BEGIN DATA FOR THIS TASK

Lemma repair_survey_steps s s' q :
  GetRepairQueueStatus c s = (s', Done (Ok q)) -> repair_steps_ok (kvs (s_etcd s)) ->
  forall e, e ∈ rps_Entries q -> 0 <= rpe_Step e.
Proof.
  unfold GetRepairQueueStatus. intros (s1 & [] & G1 & Hk)%drn_bind_done Hok e.
  apply drn_bind_done in Hk as (s2 & b & G2 & Hk). apply drn_bind_done in Hk as (s3 & es & G3 & Hk).
  apply drn_bind_done in Hk as (s4 & m4 & _ & Hk). apply drn_bind_done in Hk as (s5 & m5 & _ & Hk).
  injection Hk as _ <-. cbn. intros (e0 & -> & He)%list_elem_of_fmap_1.
  apply (drn_looks_Ok _ _ _ _ looks_K8sClient) in G1.
  apply (drn_looks_Ok _ _ _ _ (drn_looks_storage _ (looks_get_flag _))) in G2.
  unfold storage in G3. destruct (GetRepairsEntries (s_etcd s2)) as [d3 r3] eqn:Hg.
  injection G3 as _ ->. destruct (GetRepairsEntries_stored _ _ _ _ Hg He) as (key & rev & Hkey).
  rewrite G2, G1 in Hkey. specialize (Hok _ _ _ Hkey). unfold FillNodename. by split_match.
Qed.

(** What the survey gives. *)
Lemma GetClusterStatus_Ok s s' cs :
  Validate c false = None -> GetClusterStatus static c s = (s', Done (Ok cs)) ->
  (forall n, n ∈ c_Nodes c -> is_Some (cs_NodeStatuses cs !! node_Address n))
  /\ (forall a ns, cs_NodeStatuses cs !! a = Some ns -> node_status c (connected a s) (st_world s a) ns)
  /\ (repair_steps_ok (kvs (s_etcd (st_sys s))) ->
      forall e, e ∈ rps_Entries (cs_RepairQueue cs) -> 0 <= rpe_Step e).
Proof.
  intros Hv. unfold GetClusterStatus. intros (s1 & statuses & G1 & Hk)%ctl_bind_Ok.
  pose proof (looks_Ok _ _ _ _ (looks_survey_nodes _ _ _) G1) as [[E1 _] _].
  destruct (survey_nodes_Ok _ _ _ _ _ G1) as (Hdom & _ & Hall); [intros ? ?; by rewrite lookup_empty|].
  apply ctl_bind_Ok in Hk as (s2 & v & G2 & Hk).
  pose proof (looks_Ok _ _ _ _ (looks_store _ looks_GetConfigVersion) G2) as [[E2 _] _].
  apply ctl_bind_Ok in Hk as (s3 & [n|] & G3 & Hk); [|injection Hk as _ <-; set_solver].
  apply ctl_bind_Ok in Hk as (s4 & [ecs|e] & G4 & Hk); [|injection Hk as _ <-; set_solver].
  pose proof (looks_Ok _ _ _ _ (looks_caught _ (looks_GetEtcdClusterStatus _)) G4) as [[E4 _] _].
  apply ctl_bind_Ok in Hk as (s5 & [m|] & G5 & Hk); [|injection Hk as _ <-; set_solver].
  apply ctl_bind_Ok in Hk as (s6 & kcs & G6 & Hk).
  pose proof (looks_Ok _ _ _ _ (looks_GetKubernetesClusterStatus Hv) G6) as [[E6 _] _].
  apply ctl_bind_Ok in Hk as (s7 & rq & G7 & Hk). apply ctl_bind_Ok in Hk as (s8 & bq & _ & Hk).
  injection Hk as _ <-. split; [done|]. split; [done|]. intros Hok. cbn.
  unfold on_sys in G7. destruct (GetRepairQueueStatus c (st_sys s6)) as [y r] eqn:Hq. injection G7 as _ ->.
  eapply (repair_survey_steps _ _ _ Hq). rewrite E6.
  assert (forall A (m : go A) x x' r, pure_go m x = (x', Done (Ok r)) -> x' = x) as Hpure.
  { intros A m0 x x' r0. destruct m0; cbn; [by intros [= <- _]|done]. }
  rewrite (Hpure _ _ _ _ _ G5), E4, (Hpure _ _ _ _ _ G3). by rewrite E2, E1.
Qed.

Lemma looks_bind_at {A B} (m : ctl A) (k : A -> ctl B) s :
  looks m -> (forall s1 a, m s = (s1, Done (Ok a)) -> looks (k a)) ->
  kept_site s (fst ((m ≫= k) s)) /\ forall w, snd ((m ≫= k) s) <> Panicked w.
Proof.
  intros Hm Hk. destruct (Hm s) as [K1 P1]. unfold mbind, ctl_bind.
  destruct (m s) as [s1 [[a|e]|w|]]; cbn in *; [|done|by edestruct P1|done].
  destruct (Hk s1 a eq_refl s1) as [? ?]. split; [by eapply kept_trans|done].
Qed.

Lemma looks_GetClusterStatus : Validate c false = None -> looks (GetClusterStatus static c).
Proof.
  intros Hv s. apply looks_bind_at; [apply looks_survey_nodes|]. intros s1 statuses G1.
  destruct (survey_nodes_Ok _ _ _ _ _ G1) as (Hdom & _ & _); [intros ? ?; by rewrite lookup_empty|].
  assert (forall p, looks (pure_go (first_with p statuses (ControlPlanes (c_Nodes c))))) as Hfirst.
  { intros p. destruct (first_with_returns p statuses (ControlPlanes (c_Nodes c))) as [r ->]; [|apply looks_ret].
    intros n [Hn _]%elem_of_filterb. by apply Hdom. }
  apply looks_bind; [apply looks_store, looks_GetConfigVersion|intros v].
  apply looks_bind; [apply Hfirst|intros [n|]; [|apply looks_ret]].
  apply looks_bind; [apply looks_caught, looks_GetEtcdClusterStatus|intros [ecs|e]; [|apply looks_ret]].
  apply looks_bind; [apply Hfirst|intros [m|]; [|apply looks_ret]].
  apply looks_bind; [by apply looks_GetKubernetesClusterStatus|intros kcs].
  apply looks_bind; [apply looks_on_sys, looks_GetRepairQueueStatus|intros rq].
  apply looks_bind; [apply looks_on_sys, looks_GetRebootQueueStatus|intros bq; apply looks_ret].
Qed.

(** C13: what the survey of a cluster reports.  For a validated configuration it does
    not panic, and it changes neither the stored values nor containers and volumes.
    The statuses it returns cover every node: a node without an agent has the
    zero status; for one with an agent, each service is reported exactly as its container
    is, the flags of etcd say which volumes exist, and only components that run are
    healthy. *)
Theorem survey_exact s :
  Validate c false = None ->
  kept_site s (fst (GetClusterStatus static c s))
  /\ (forall w, snd (GetClusterStatus static c s) <> Panicked w)
  /\ forall cs, snd (GetClusterStatus static c s) = Done (Ok cs) ->
       forall n, n ∈ c_Nodes c -> exists ns, cs_NodeStatuses cs !! node_Address n = Some ns
         /\ node_status c (connected (node_Address n) s) (st_world s (node_Address n)) ns.
Proof.
  intros Hv. destruct (looks_GetClusterStatus Hv s) as [Hk Hp]. split; [done|]. split; [done|].
  intros cs Hcs n Hn. destruct (GetClusterStatus static c s) as [s' o] eqn:G. cbn in Hcs. subst o.
  destruct (GetClusterStatus_Ok _ _ _ Hv G) as (Hdom & Hall & _). destruct (Hdom n Hn) as [ns Hns]. eauto.
Qed.
End whole.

END DATA FOR THIS TASK

# WORK INSTRUCTIONS:
Could you reproduce, exactly, every line above from the line with "is, the flags" to the line with "Done (Ok cs) ->", and no other line? Both ends count.

# SOLUTION TO THE PROBLEM:
    is, the flags of etcd say which volumes exist, and only components that run are
    healthy. *)
Theorem survey_exact s :
  Validate c false = None ->
  kept_site s (fst (GetClusterStatus static c s))
  /\ (forall w, snd (GetClusterStatus static c s) <> Panicked w)
  /\ forall cs, snd (GetClusterStatus static c s) = Done (Ok cs) ->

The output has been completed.